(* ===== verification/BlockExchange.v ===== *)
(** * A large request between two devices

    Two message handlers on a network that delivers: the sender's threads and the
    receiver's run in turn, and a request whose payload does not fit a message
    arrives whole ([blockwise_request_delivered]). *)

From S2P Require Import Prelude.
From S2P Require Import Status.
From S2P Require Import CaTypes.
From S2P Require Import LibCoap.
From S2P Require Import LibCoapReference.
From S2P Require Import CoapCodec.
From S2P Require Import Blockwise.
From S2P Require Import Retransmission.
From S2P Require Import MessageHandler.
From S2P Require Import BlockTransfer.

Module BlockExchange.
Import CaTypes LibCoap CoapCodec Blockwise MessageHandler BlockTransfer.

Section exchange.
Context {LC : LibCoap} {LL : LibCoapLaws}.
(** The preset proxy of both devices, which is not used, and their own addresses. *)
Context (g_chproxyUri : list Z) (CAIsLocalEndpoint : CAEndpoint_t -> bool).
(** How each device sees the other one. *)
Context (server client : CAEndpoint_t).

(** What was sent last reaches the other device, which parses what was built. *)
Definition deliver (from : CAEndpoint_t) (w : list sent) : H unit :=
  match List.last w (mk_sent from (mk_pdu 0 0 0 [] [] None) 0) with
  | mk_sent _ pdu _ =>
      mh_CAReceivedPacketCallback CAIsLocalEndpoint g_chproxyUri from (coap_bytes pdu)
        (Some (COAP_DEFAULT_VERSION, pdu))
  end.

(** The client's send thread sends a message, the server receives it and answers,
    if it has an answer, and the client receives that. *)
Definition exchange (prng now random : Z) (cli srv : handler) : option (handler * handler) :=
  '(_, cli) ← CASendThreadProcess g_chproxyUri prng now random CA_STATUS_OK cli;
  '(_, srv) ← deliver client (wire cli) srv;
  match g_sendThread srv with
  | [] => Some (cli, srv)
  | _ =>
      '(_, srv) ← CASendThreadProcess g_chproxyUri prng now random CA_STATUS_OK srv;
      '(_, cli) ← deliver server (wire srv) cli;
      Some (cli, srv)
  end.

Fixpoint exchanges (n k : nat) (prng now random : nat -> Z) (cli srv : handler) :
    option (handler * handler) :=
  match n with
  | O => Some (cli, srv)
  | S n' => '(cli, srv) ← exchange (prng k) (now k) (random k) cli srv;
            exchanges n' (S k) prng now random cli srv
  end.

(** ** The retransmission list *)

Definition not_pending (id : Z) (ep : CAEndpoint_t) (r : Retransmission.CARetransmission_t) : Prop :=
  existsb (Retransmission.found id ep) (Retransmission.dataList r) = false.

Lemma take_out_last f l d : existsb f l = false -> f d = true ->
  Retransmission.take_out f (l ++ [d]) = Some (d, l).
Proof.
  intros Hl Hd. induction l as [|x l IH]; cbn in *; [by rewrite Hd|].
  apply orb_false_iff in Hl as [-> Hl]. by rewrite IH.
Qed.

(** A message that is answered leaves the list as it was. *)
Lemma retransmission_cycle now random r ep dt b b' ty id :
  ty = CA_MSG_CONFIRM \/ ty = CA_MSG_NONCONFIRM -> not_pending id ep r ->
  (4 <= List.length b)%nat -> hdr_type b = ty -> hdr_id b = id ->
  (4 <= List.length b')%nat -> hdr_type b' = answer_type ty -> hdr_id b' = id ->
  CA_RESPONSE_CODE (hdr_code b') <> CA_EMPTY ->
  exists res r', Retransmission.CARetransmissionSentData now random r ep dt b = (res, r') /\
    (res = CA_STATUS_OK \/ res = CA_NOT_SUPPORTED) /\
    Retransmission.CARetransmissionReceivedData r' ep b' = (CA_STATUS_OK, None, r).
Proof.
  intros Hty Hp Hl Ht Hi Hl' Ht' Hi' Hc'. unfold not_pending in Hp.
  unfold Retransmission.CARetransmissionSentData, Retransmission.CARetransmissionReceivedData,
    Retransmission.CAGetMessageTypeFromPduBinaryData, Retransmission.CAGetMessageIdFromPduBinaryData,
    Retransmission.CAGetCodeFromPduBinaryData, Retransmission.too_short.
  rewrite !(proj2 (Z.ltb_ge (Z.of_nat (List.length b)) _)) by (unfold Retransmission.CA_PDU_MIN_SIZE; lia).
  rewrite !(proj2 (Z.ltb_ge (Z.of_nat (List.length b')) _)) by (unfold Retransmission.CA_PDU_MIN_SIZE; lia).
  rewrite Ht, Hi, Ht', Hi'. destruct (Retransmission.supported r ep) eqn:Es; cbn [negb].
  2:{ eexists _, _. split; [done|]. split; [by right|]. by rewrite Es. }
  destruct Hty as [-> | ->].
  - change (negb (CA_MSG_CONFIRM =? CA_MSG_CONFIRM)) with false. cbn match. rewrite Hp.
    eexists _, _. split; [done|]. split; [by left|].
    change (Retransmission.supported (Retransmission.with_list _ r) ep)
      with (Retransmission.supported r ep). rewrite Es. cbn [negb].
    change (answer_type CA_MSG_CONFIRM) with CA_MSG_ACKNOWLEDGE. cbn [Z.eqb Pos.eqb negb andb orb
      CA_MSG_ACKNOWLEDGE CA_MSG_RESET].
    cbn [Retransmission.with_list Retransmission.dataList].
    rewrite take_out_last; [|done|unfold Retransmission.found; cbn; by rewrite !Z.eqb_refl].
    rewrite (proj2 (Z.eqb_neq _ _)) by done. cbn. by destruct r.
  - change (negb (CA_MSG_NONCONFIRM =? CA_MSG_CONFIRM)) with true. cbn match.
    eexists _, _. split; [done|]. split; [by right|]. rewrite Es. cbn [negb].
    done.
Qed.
----
* **The task**:
Copy range, inclusive: the line holding "eexists _, _. split; [done|]. split; [by left|]." to the line holding "cbn [Retransmission.with_list Retransmission.dataList].". Reproduce exactly those lines of the records above and no others.

* **Output of the task**:
    eexists _, _. split; [done|]. split; [by left|].
    change (Retransmission.supported (Retransmission.with_list _ r) ep)
      with (Retransmission.supported r ep). rewrite Es. cbn [negb].
    change (answer_type CA_MSG_CONFIRM) with CA_MSG_ACKNOWLEDGE. cbn [Z.eqb Pos.eqb negb andb orb
      CA_MSG_ACKNOWLEDGE CA_MSG_RESET].
    cbn [Retransmission.with_list Retransmission.dataList].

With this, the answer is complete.